Stored data
(** The process environment: module-level capability flags, the file system
    and the external libraries the processors call. *)
Record World : Type := mkWorld {
  ZIP_PROCESSING_AVAILABLE : bool;
  RAR_PROCESSING_AVAILABLE : bool;
  EMAIL_PROCESSING_AVAILABLE : bool;
  PST_PROCESSING_AVAILABLE : bool;
  (** the files that exist *)
  fs : Path -> option FileNode;
  (** [str.lower]: the Unicode case mapping of the interpreter; on ASCII
      text it is [ascii_lower] *)
  lower : str -> str;
  (** [datetime.now().isoformat()] *)
  now_isoformat : str;
  (** [zipfile.ZipFile(path, 'r')], [rarfile.RarFile(path, 'r')],
      [tarfile.open(path, mode)]: the entries in listing order *)
  zipfile_open : Path -> result (list ArchiveEntry);
  rarfile_open : Path -> result (list ArchiveEntry);
  tarfile_open : Path -> TarMode -> result (list ArchiveEntry);
  (** [email.message_from_file] followed by the header, body and attachment
      extraction of the email processor *)
  eml_read : Path -> result EmlFields;
  (** [pypff]: open the store and collect its note items *)
  pst_read : Path -> result (list PstMessage);
  (** the enhanced PDF and image strategies of the document processor *)
  pdf_enhanced : Path -> result DocumentRecord;
  image_enhanced : Path -> result DocumentRecord;
  (** constructing a loader of the generic document loader for a path *)
  new_loader : LoaderClass -> Path -> result Loader
}.

(** [file_path.exists()] *)
Definition exists_ (W : World) (p : Path) : bool :=
  match fs W p with Some _ => true | None => false end.

(** [file_path.stat().st_size] *)
Definition stat_size (W : World) (p : Path) : result N :=
  match fs W p with
  | Some f => Ok (st_size f)
  | None => Raise (mkException FileNotFoundError
                     (py "[Errno 2] No such file or directory: " ++ p))
  end.

(** [open(file_path, 'rb').read()] *)
Definition read_binary (W : World) (p : Path) : result bytes :=
  match fs W p with
  | Some f => read_bytes f
  | None => Raise (mkException FileNotFoundError
                     (py "[Errno 2] No such file or directory: " ++ p))
  end.

(** [file_path.read_text(encoding='utf-8', errors='ignore')] *)
Definition read_text (W : World) (p : Path) : result str :=
  let* content := read_binary W p in
  let* text := decode_utf8 Ignore content in
  Ok (universal_newlines text).

(* ===================================================================== *)
(** * asyncio.gather                                                      *)
(* ===================================================================== *)

Module Asyncio.

(** [asyncio.gather] over the tasks with [return_exceptions=True].  Every task runs to
    its outcome, a value or the exception it raised; [completion] lists the
    task indices in the order in which the tasks complete, and each outcome
    is stored in the slot of its task. *)
Definition run_tasks {A} (completion : list nat) (tasks : list (result A))
  : list (option (result A)) :=
  fold_left
    (fun slots i =>
       match tasks !! i with
       | Some outcome => <[i := Some outcome]> slots
       | None => slots
       end)
    completion (replicate (length tasks) None).

(** The awaiting caller resumes once every slot is filled ([None]: it never
    does). *)
Fixpoint all_done {A} (slots : list (option A)) : option (list A) :=
  match slots with
  | [] => Some []
  | None :: _ => None
  | Some a :: rest =>
    match all_done rest with
    | Some l => Some (a :: l)
    | None => None
    end
  end.

Definition gather {A} (completion : list nat) (tasks : list (result A))
  : option (list (result A)) :=
  all_done (run_tasks completion tasks).

End Asyncio.

(* ===================================================================== *)
(** * archive_processor.py                                                *)
(* ===================================================================== *)

Module ArchiveProcessor.

(** An element of [extracted_content]. *)
Record ExtractedItem : Type := mkItem {
  item_filename : str;
  item_content : str;
  item_size : N;
  item_type : str
}.

Definition supported_formats : list str :=
  [py ".zip"; py ".rar"; py ".tar"; py ".tar.gz"; py ".tar.bz2"; py ".7z"].

(** [f"[Binary file: {file_name}]"] *)
Definition binary_placeholder (file_name : str) : str :=
  py "[Binary file: " ++ file_name ++ py "]".

(** [ref.getinfo(file_name)] / [tar_ref.getmember(file_name)]: the last
    entry listed under that name. *)
Definition getinfo (entries : list ArchiveEntry) (file_name : str) : result ArchiveEntry :=
  match find (fun e => str_eqb (entry_name e) file_name) (rev entries) with
  | Some e => Ok e
  | None => Raise (mkException KeyError file_name)
  end.

(** One iteration of [for file_name in file_list], on the pair
    ([extracted_content], [total_size]).  An exception inside the iteration
    is logged and the loop continues with the next name. *)
Definition process_entry (entries : list ArchiveEntry)
    (st : list ExtractedItem * N) (file_name : str) : list ExtractedItem * N :=
  let '(extracted_content, total_size) := st in
  if endswith file_name [slash] then st
  else
    match getinfo entries file_name with
    | Raise _ => st
    | Ok file_info =>
      let file_size := entry_size file_info in
      let total_size := (total_size + file_size)%N in
      match entry_read file_info with
      | Raise _ => (extracted_content, total_size)
      | Ok content =>
        match decode_utf8 Ignore content with
        | Ok text_content =>
          (extracted_content ++
             [mkItem file_name text_content file_size (py "text")], total_size)
        | Raise e =>
          match exc_type e with
          | UnicodeDecodeError =>
            (extracted_content ++
               [mkItem file_name (binary_placeholder file_name) file_size (py "binary")],
             total_size)
          | _ => (extracted_content, total_size)
          end
        end
      end
    end.

Definition extract_entries (entries : list ArchiveEntry) (file_list : list str)
  : list ExtractedItem * N :=
  fold_left (process_entry entries) file_list ([], 0%N).

(** The section the formatted content holds for one extracted item. *)
Definition format_item (item : ExtractedItem) : str :=
  nl ++ py "FILE: " ++ item_filename item ++ nl
  ++ py "Size: " ++ str_of_N (item_size item) ++ py " bytes" ++ nl
  ++ py "Type: " ++ item_type item ++ nl
  ++ py "Content:" ++ nl ++ item_content item ++ nl
  ++ repeat_char 45%N 50 ++ nl.

(** The formatted content: header block, then one section per item. *)
Definition format_archive (label : str) (p : Path) (file_list : list str)
    (extracted_content : list ExtractedItem) (total_size : N) : str :=
  fold_left (fun formatted_content item => formatted_content ++ format_item item)
    extracted_content
    (nl ++ label ++ py " ARCHIVE CONTENTS" ++ nl
     ++ py "===================" ++ nl
     ++ py "Archive: " ++ name p ++ nl
     ++ py "Files: " ++ str_of_N (N.of_nat (length file_list)) ++ nl
     ++ py "Total Size: " ++ str_of_N total_size ++ py " bytes" ++ nl
     ++ nl).

Definition _fallback_processing (W : World) (p : Path) (reason : str)
  : result DocumentRecord :=
  try_except
    (let* content := read_text W p in
     let* file_size := stat_size W p in
     Ok {| raw_content := content;
           url := p;
           enhanced_processing := false;
           metadata :=
             <[py "processed_at" := VStr (now_isoformat W)]>
             (<[py "file_size" := VInt (Z.of_N file_size)]>
             (<[py "reason" := VStr reason]>
             (<[py "processing_method" := VStr (py "fallback")]>
             (<[py "file_type" := VStr (lower W (suffix p))]> ∅)))) |})
    (fun e =>
     let* file_size := stat_size W p in
     Ok {| raw_content := py "Could not process " ++ name p ++ py ": " ++ reason;
           url := p;
           enhanced_processing := false;
           metadata :=
             <[py "processed_at" := VStr (now_isoformat W)]>
             (<[py "file_size" := VInt (Z.of_N file_size)]>
             (<[py "error" := VStr (exc_str e)]>
             (<[py "processing_method" := VStr (py "error")]>
             (<[py "file_type" := VStr (lower W (suffix p))]> ∅)))) |}).

(** The body shared by the three container formats once the archive is
    open: list, extract, format, build the record. *)
Definition archive_record (W : World) (label file_type : str) (p : Path)
    (entries : list ArchiveEntry) : result DocumentRecord :=
  let file_list := map entry_name entries in
  let '(extracted_content, total_size) := extract_entries entries file_list in
  let formatted_content :=
    format_archive label p file_list extracted_content total_size in
  let* file_size := stat_size W p in
  Ok {| raw_content := formatted_content;
        url := p;
        enhanced_processing := true;
        metadata :=
          <[py "processed_at" := VStr (now_isoformat W)]>
          (<[py "file_size" := VInt (Z.of_N file_size)]>
          (<[py "extracted_files" :=
               VList (map (fun item => VStr (item_filename item)) extracted_content)]>
          (<[py "total_size" := VInt (Z.of_N total_size)]>
          (<[py "file_count" := VInt (len file_list)]>
          (<[py "processing_method" := VStr (py "archive_extraction")]>
          (<[py "file_type" := VStr file_type]> ∅)))))) |}.

Definition _process_zip_file (W : World) (p : Path) : result DocumentRecord :=
  if negb (ZIP_PROCESSING_AVAILABLE W) then
    _fallback_processing W p (py "ZIP processing not available")
  else
    try_except
      (let* entries := zipfile_open W p in
       archive_record W (py "ZIP") (py "zip") p entries)
      (fun e => _fallback_processing W p (py "ZIP processing failed: " ++ exc_str e)).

▶ **Activity**
The line containing "if negb (ZIP_PROCESSING_AVAILABLE W) then" and every line after it, through the end of the records above: output exactly those, and nothing else.

▶ **Answer for the task**
  if negb (ZIP_PROCESSING_AVAILABLE W) then
    _fallback_processing W p (py "ZIP processing not available")
  else
    try_except
      (let* entries := zipfile_open W p in
       archive_record W (py "ZIP") (py "zip") p entries)
      (fun e => _fallback_processing W p (py "ZIP processing failed: " ++ exc_str e)).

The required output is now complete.